Julia Lee
Julia Lee


The US stock market weathered a volatile week that seesawed between optimism and dismay. Economic news was mixed, with signs that the housing market may be improving but that the job market may be in decline.

Goldman Sachs issued favorable news, indicating that it expects no further write downs due to the subprime crisis. The world’s largest retailer, Wal-Mart, reported good earnings due to pre-holiday discounting.

Pending home sales rose unexpectedly by 0.2% in September, the first gain in three months and a positive development in light of the forecasted 2% fall.

Jobless claims rose sharply to 339,000, sparking concern about weakness in the labor market.

Manufacturing numbers this week were much better than expected due to weakness in the greenback.

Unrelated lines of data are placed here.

(* ===== verification/Connection.v ===== *)
(** * Connections and connectors

    [core/net/connection.cpp]: the [Connection] interface over a plain and a TLS stream,
    and the [Connector]s that open them. *)

From S2P Require Import Prelude CppString Result Url Constants Async Protocol.

Local Open Scope Z_scope.

(** A [std::error_code] handed to a caller: one of the program's own or one of the
    library's. *)
Inductive StdError := Own (e : Err) | Lib (e : ErrorCode).

(** What Asio tells of a socket. *)
Record Socket := mkSocket { sock_open : bool; sock_peer : option (string * Z) }.

Definition closed_socket : Socket := mkSocket false None.

(** Both classes hold a stream and a timeout; the stream of [SslConnection] is a TLS
    stream. *)
(** [src/include/cppload/net/connection.hpp:67-68] TcpConnection *)
Record Connection := mkConnection {
  conn_tls : bool; stream_ : StreamId; socket : Socket; timeout_ : Z }.

Definition M : Type := Connection → Connection * Proc Connection (option StdError * string).

(** [src/core/net/connection.cpp:32-32] TcpConnection::async_write *)
Definition map_aborted (e : error_code) : option StdError :=
  match e with
  | Some e => Some (if decide (e = OperationAborted) then Own E_operation_cancelled else Lib e)
  | None => None
  end.

(** The number of bytes goes to the handler unchanged: [async_write] writes all of the
    buffer or fails, and a read hands over what it read. *)
Module Tcp.

(** [src/core/net/connection.cpp:20-23] TcpConnection::TcpConnection *)
Definition make (s : StreamId) : Connection := mkConnection false s closed_socket kDefaultTimeout.

(** [src/core/net/connection.cpp:25-34] TcpConnection::async_write *)
Definition async_write (buffer : string) : M := λ c,
  (c, Await (AsyncWrite (stream_ c) (timeout_ c) (Bytes buffer)) (λ e, call_handler (map_aborted e, ""))).

(** [src/core/net/connection.cpp:36-49] TcpConnection::async_read_some *)
Definition async_read_some : M := λ c,
  (c, Await (AsyncReadSome (stream_ c) (timeout_ c)) (λ a, call_handler (map_aborted (read_ec a), read_data a))).

(** [src/core/net/connection.cpp:51-55] TcpConnection::close *)
Definition close (c : Connection) : Connection :=
  mkConnection (conn_tls c) (stream_ c) closed_socket (timeout_ c).

(** [src/core/net/connection.cpp:57-59] TcpConnection::set_timeout *)
Definition set_timeout (ms : Z) (c : Connection) : Connection :=
  mkConnection (conn_tls c) (stream_ c) (socket c) ms.

(** [src/core/net/connection.cpp:61-63] TcpConnection::is_open *)
Definition is_open (c : Connection) : bool := sock_open (socket c).

(** [src/core/net/connection.cpp:65-69] TcpConnection::remote_address *)
Definition remote_address (c : Connection) : string :=
  match sock_peer (socket c) with None => "" | Some ep => ep.1 end.

(** [src/core/net/connection.cpp:71-75] TcpConnection::remote_port *)
Definition remote_port (c : Connection) : Z :=
  match sock_peer (socket c) with None => 0 | Some ep => ep.2 end.

End Tcp.

Module Ssl.

(** [src/core/net/connection.cpp:81-86] SslConnection::SslConnection *)
Definition make (s : StreamId) : Connection := mkConnection true s closed_socket kDefaultTimeout.

(** [src/core/net/connection.cpp:88-97] SslConnection::async_write *)
Definition async_write (buffer : string) : M := λ c,
  (c, Await (AsyncWrite (stream_ c) (timeout_ c) (Bytes buffer)) (λ e, call_handler (map_aborted e, ""))).

(** [src/core/net/connection.cpp:99-112] SslConnection::async_read_some *)
Definition async_read_some : M := λ c,
  (c, Await (AsyncReadSome (stream_ c) (timeout_ c)) (λ a, call_handler (map_aborted (read_ec a), read_data a))).

(** [src/core/net/connection.cpp:114-126] SslConnection::async_handshake *)
Definition async_handshake : M := λ c,
  (c, Await (AsyncTlsHandshake (stream_ c) (timeout_ c)) (λ e,
    call_handler (match e with Some _ => Some (Own E_tls_handshake_failed) | None => None end, ""))).

(** [src/core/net/connection.cpp:128-132] SslConnection::close *)
Definition close (c : Connection) : Connection :=
  mkConnection (conn_tls c) (stream_ c) closed_socket (timeout_ c).

(** [src/core/net/connection.cpp:134-136] SslConnection::set_timeout *)
Definition set_timeout (ms : Z) (c : Connection) : Connection :=
  mkConnection (conn_tls c) (stream_ c) (socket c) ms.

(** [src/core/net/connection.cpp:138-140] SslConnection::is_open *)
Definition is_open (c : Connection) : bool := sock_open (socket c).

(** [src/core/net/connection.cpp:142-146] SslConnection::remote_address *)
Definition remote_address (c : Connection) : string :=
  match sock_peer (socket c) with None => "" | Some ep => ep.1 end.

(** [src/core/net/connection.cpp:148-152] SslConnection::remote_port *)
Definition remote_port (c : Connection) : Z :=
  match sock_peer (socket c) with None => 0 | Some ep => ep.2 end.

End Ssl.

(** ** Connectors

    The state is the connector's timeout and the heap's next address.  The timeout in
    force is the one at the call of [async_connect]. *)
(** [src/include/cppload/net/connection.hpp:129-130] TcpConnector *)
Record Connector := mkConnector { ctor_timeout : Z; heap_next : nat }.

Definition CM : Type := Connector → Connector * Proc Connector (option Err * option Connection).

(** [src/core/net/connection.cpp:200-202] TcpConnector::set_timeout *)
Definition connector_set_timeout (ms : Z) (c : Connector) : Connector := mkConnector ms (heap_next c).

Definition new_object (c : Connector) : nat * Connector :=
  (heap_next c, mkConnector (ctor_timeout c) (S (heap_next c))).

(** A connection whose socket was connected to one of the endpoints. *)
Definition connected (results : Endpoints) (c : Connection) : Connection :=
  mkConnection (conn_tls c) (stream_ c) (mkSocket true (head results)) (timeout_ c).

Definition connect_fails (e : Err) : CM := call_handler (Some e, None).

(** [src/core/net/connection.cpp:163-198] TcpConnector::async_connect *)
Definition tcp_connect (host : string) (port : Z) : CM := λ c,
  let timeout := ctor_timeout c in
  (c, Await (AsyncResolve host (to_string port)) (λ a,
    let (e, results) := a in
    match e with
    | Some e => connect_fails (resolve_error e)
    | None => λ c,
        let (s, c) := new_object c in
        let conn := Tcp.make s in
        (c, Await (AsyncConnect s timeout results) (λ e,
          match e with
          | Some e => connect_fails (connect_error e)
          | None => call_handler (None, Some (connected results conn))
          end))
    end)).

(** The check of the host name is always installed. *)
(** [src/core/net/connection.cpp:263-280] SslConnector::async_connect *)
Definition ssl_finish (host : string) (timeout : Z) (conn : Connection) : CM := λ c,
  (c, Await (SetVerifyCallback (stream_ conn) host) (λ _ c,
    (c, Await (AsyncTlsHandshake (stream_ conn) timeout) (λ e,
      match e with
      | Some _ => connect_fails E_tls_handshake_failed
      | None => call_handler (None, Some conn)
      end)))).

(** [src/core/net/connection.cpp:215-282] SslConnector::async_connect *)
Definition ssl_connect (host : string) (port : Z) : CM := λ c,
  let timeout := ctor_timeout c in
  (c, Await (AsyncResolve host (to_string port)) (λ a,
    let (e, results) := a in
    match e with
    | Some e => connect_fails (resolve_error e)
    | None => λ c,
        let (s, c) := new_object c in
        (c, Await (AsyncConnect s timeout results) (λ e,
          match e with
          | Some e => connect_fails (connect_error e)
          | None => λ c,
              let conn := connected results (Ssl.make s) in
              if negb (host_is_ip_literal host)
              then (c, Await (SetTlsHostName s host) (λ ok,
                     if negb ok then connect_fails E_tls_handshake_failed else ssl_finish host timeout conn))
              else ssl_finish host timeout conn c
          end))
    end)).

(** ** What a connector hands over *)

Inductive connector_setter : Connector → Connector → Prop :=
  | connector_setter_timeout ms c : connector_setter c (connector_set_timeout ms c).

Definition connector_call (tls : bool) (q : string * Z) : CM :=
  if tls then ssl_connect q.1 q.2 else tcp_connect q.1 q.2.

Definition connector_starts (tls : bool) (q : string * Z) (c : Connector)
    (cp : Connector * Proc Connector (option Err * option Connection)) : Prop :=
  connector_call tls q c = cp.

Section Reach.
Context (tls : bool).
Abbreviation Log := (list (nat * Event)).

Definition any_state (log : Log) (c : Connector) : Prop := True.

Definition op_ok (i : nat) (q : string * Z) (log : Log) (o : Op) : Prop :=
  match o with AsyncTlsHandshake s _ => tls_ready log true s q.1 | _ => True end.

Definition handed_over (i : nat) (q : string * Z) (log : Log) (r : option Err * option Connection) : Prop :=
  match r with
  | (Some _, None) => True
  | (None, Some c) => conn_tls c = tls ∧ sock_open (socket c) = true
                      ∧ established log true (stream_ c) q.1 q.2 tls
  | _ => False
  end.

Lemma connect_op_ok_mono i q log more o : op_ok i q log o → op_ok i q (log ++ more) o.
Proof. destruct o; cbn; eauto with net. Qed.

Lemma handed_over_mono i q log more r : handed_over i q log r → handed_over i q (log ++ more) r.
Proof. destruct r as [[] []]; cbn; naive_solver eauto with net. Qed.

Abbreviation good := (Async.good any_state op_ok handed_over).

Lemma connect_fails_good i q log e : good i q log (connect_fails e).
Proof. by apply good_handler. Qed.

Lemma ssl_finish_good i q log conn eps t t0 :
  tls = true → conn_tls conn = true → sock_open (socket conn) = true →
  did log (AsyncResolve q.1 (to_string q.2)) (None, eps) → did log (AsyncConnect (stream_ conn) t0 eps) None →
  (host_is_ip_literal q.1 = false → did log (SetTlsHostName (stream_ conn) q.1) true) →
  good i q log (ssl_finish q.1 t conn).
Proof.
  intros Htls Hc Ho Hd Hco Hn c _. unfold ssl_finish.
  apply good_await; [done|done| |done]. intros more [] c1 _.
  assert (Hr : tls_ready ((log ++ more) ++ [(i, mkEvent (SetVerifyCallback (stream_ conn) q.1) ())])
                 true (stream_ conn) q.1) by (split; [eauto with net|intros _; apply did_last]).
  apply good_await; [done|done| |done]. intros more' [e|]; [apply connect_fails_good|].
  apply good_handler. cbn. split_and!; [congruence|done|]. exists eps, t0. split_and!; eauto 7 with net.
Qed.

Lemma connector_good i q log : good i q log (connector_call tls q).
Proof.
  unfold connector_call, ssl_connect, tcp_connect. destruct tls eqn:Htls; intros c _;
    (apply good_await; [done|done| |done]); intros more [[e|] eps]; try apply connect_fails_good;
    intros c1 _; cbn [new_object]; (apply good_await; [done|done| |done]); intros more1 [e|];
    try apply connect_fails_good.
  - intros c2 _. destruct (host_is_ip_literal q.1) eqn:Hip; cbn [negb].
    + eapply ssl_finish_good; eauto with net; by rewrite ?Hip.
    + apply good_await; [done|done| |done]. intros more2 []; cbn [negb]; [|apply connect_fails_good].
      eapply ssl_finish_good; eauto with net.
  - apply good_handler. cbn. split_and!; [done..|]. do 2 eexists. rewrite Htls. split_and!; eauto with net; done.
Qed.

End Reach.

Lemma connector_bounded tls q c c' p : connector_starts tls q c (c', p) → bounded 5 0 p.
Proof.
  unfold connector_starts. intros E. assert (p = (connector_call tls q c).2) as -> by by rewrite E.
  unfold connector_call, ssl_connect, tcp_connect, ssl_finish, connect_fails, new_object.
  destruct tls; bounded_tac.
Qed.

(** A connector reports either an error and no connection, or no error and an open
    connection whose stream was connected to what the host and port given resolved to;
    for [SslConnector] the handshake succeeded with the host-name check installed and,
    unless the host is an address, the server name sent.  Nothing is written, and at most
    five operations are started, whatever the network does and however many connections
    are opened at once. *)
Theorem connector_hands_over tls c0 sy i q p :
  reachable (connector_starts tls) connector_setter c0 sy → sys_reqs sy !! i = Some (q, p) →
  p ≠ Crash
  ∧ (List.length (own_log i (sys_log sy)) + (if pending p is Some _ then 1 else 0) ≤ 5)%nat
  ∧ writes (own_log i (sys_log sy)) = 0%nat
  ∧ ∀ e oc, p = Handler (e, oc) →
      (e = None ↔ oc ≠ None)
      ∧ ∀ conn, oc = Some conn →
          conn_tls conn = tls ∧ sock_open (socket conn) = true
          ∧ established (sys_log sy) true (stream_ conn) q.1 q.2 tls.
Proof.
  intros Hr Hl.
  assert (sys_inv any_state op_ok (handed_over tls) sy) as [_ Hq _].
  { apply (steps_obey (connector_starts tls) connector_setter c0); [..|exact Hr].
    - apply connect_op_ok_mono.
    - apply handed_over_mono.
    - done.
    - intros j q' p' c c' log Hs _. pose proof (connector_good tls j q' log c I) as H.
      unfold connector_starts in Hs. by rewrite Hs in H.
    - done. }
  destruct (steps_bounded_log _ _ _ 5 (λ _, 0%nat) (connector_bounded tls) sy i q p Hr Hl).
  split_and!; [by eapply obeys_not_crash, Hq|done|lia|].
  intros e oc ->. pose proof (obeys_answered _ _ _ _ _ _ _ _ (Hq _ _ _ Hl) eq_refl) as H'.
  destruct e, oc; cbn in H'; try done; naive_solver.
Qed.

(** A TLS connection to an address: no server name is sent. *)
Definition connector_demo_env (o : Op) : reply o :=
  match o with
  | AsyncResolve _ _ => (None, [("192.0.2.7", 8443)])
  | AsyncReadMessage _ _ => mkRead None (mkResMsg 200 [] "") 0
  | AsyncReadSome _ _ => mkRead None "" 0
  | SetTlsHostName _ _ => true
  | SetVerifyCallback _ _ => ()
  | AsyncConnect _ _ _ | AsyncTlsHandshake _ _ | AsyncWsHandshake _ _ _ _
  | AsyncWrite _ _ _ | SetNonBlocking _ | PeekByte _ => None
  end.

Definition connector_demo :=
  let (c, p) := ssl_connect "192.0.2.7" 8443 (mkConnector 5000 0) in
  complete_all 5 connector_demo_env 0 (mkSys c [] [(("192.0.2.7", 8443), p)]).

Lemma connector_demo_reachable :
  reachable (connector_starts true) connector_setter (mkConnector 5000 0) connector_demo.
Proof.
  apply complete_all_reachable. eapply (start_reachable _ _ _ (mkSys _ [] [])); [apply rtc_refl|].
  reflexivity.
Qed.

Lemma connector_hands_over_witness :
  ∃ conn, sys_reqs connector_demo !! 0%nat = Some (("192.0.2.7", 8443), Handler (None, Some conn))
          ∧ (ev_op ∘ snd) <$> sys_log connector_demo
            = [AsyncResolve "192.0.2.7" "8443"; AsyncConnect 0 5000 [("192.0.2.7", 8443)];
               SetVerifyCallback 0 "192.0.2.7"; AsyncTlsHandshake 0 5000]
          ∧ conn_tls conn = true ∧ sock_open (socket conn) = true
          ∧ established (sys_log connector_demo) true (stream_ conn) "192.0.2.7" 8443 true.
Proof.
  eexists. split; [vm_compute; reflexivity|]. split; [vm_compute; reflexivity|].
  refine (proj2 (proj2 (proj2 (proj2 (connector_hands_over true (mkConnector 5000 0) connector_demo 0
    ("192.0.2.7", 8443) (Handler (None, Some _)) connector_demo_reachable _))) _ _ eq_refl) _ eq_refl).
  vm_compute. reflexivity.
Defined.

Inflation was in line with expectations of a 0.3% rise month on month, bringing the CPI figure to 3.5% for the year.

Asia Pacific

Asian share markets continue to be driven by volatility in US markets. Japan’s share market fell to its lowest level for the year. In Australia, the focus was mining stocks. A bid from BHP Billiton for Rio Tinto sparked speculation that there could be more consolidation in the sector.

With inflation in China continuing to increase in October, interest rates may be raised imminently for the sixth time this year.

Japan’s economy grew 0.6% in the July quarter, beating forecasts for a 0.4% rise. An increase in the price of raw materials brought Japan’s wholesale inflation up 2.4% from a year earlier, slightly above forecasts of 2.3%. The Bank of Japan kept interest rates unchanged as expected at 0.5%

In the wake of the Reserve Bank of Australia’s quarterly statement, money markets priced in an 18% chance of an interest rate rise in December, down from an earlier 24%. Most economists agree that there will be at least one more interest rate rise in the next six months.

As of August, average weekly wages in Australia were the highest in six months. The increase of 4.9% was well above the Reserve Bank’s comfort level of 4.5%.


In October, consumer spending in England dropped for the first time in six months on a decline in food and clothing sales. Consumer prices came in line with expectations at a 2.6% annualized rate of growth.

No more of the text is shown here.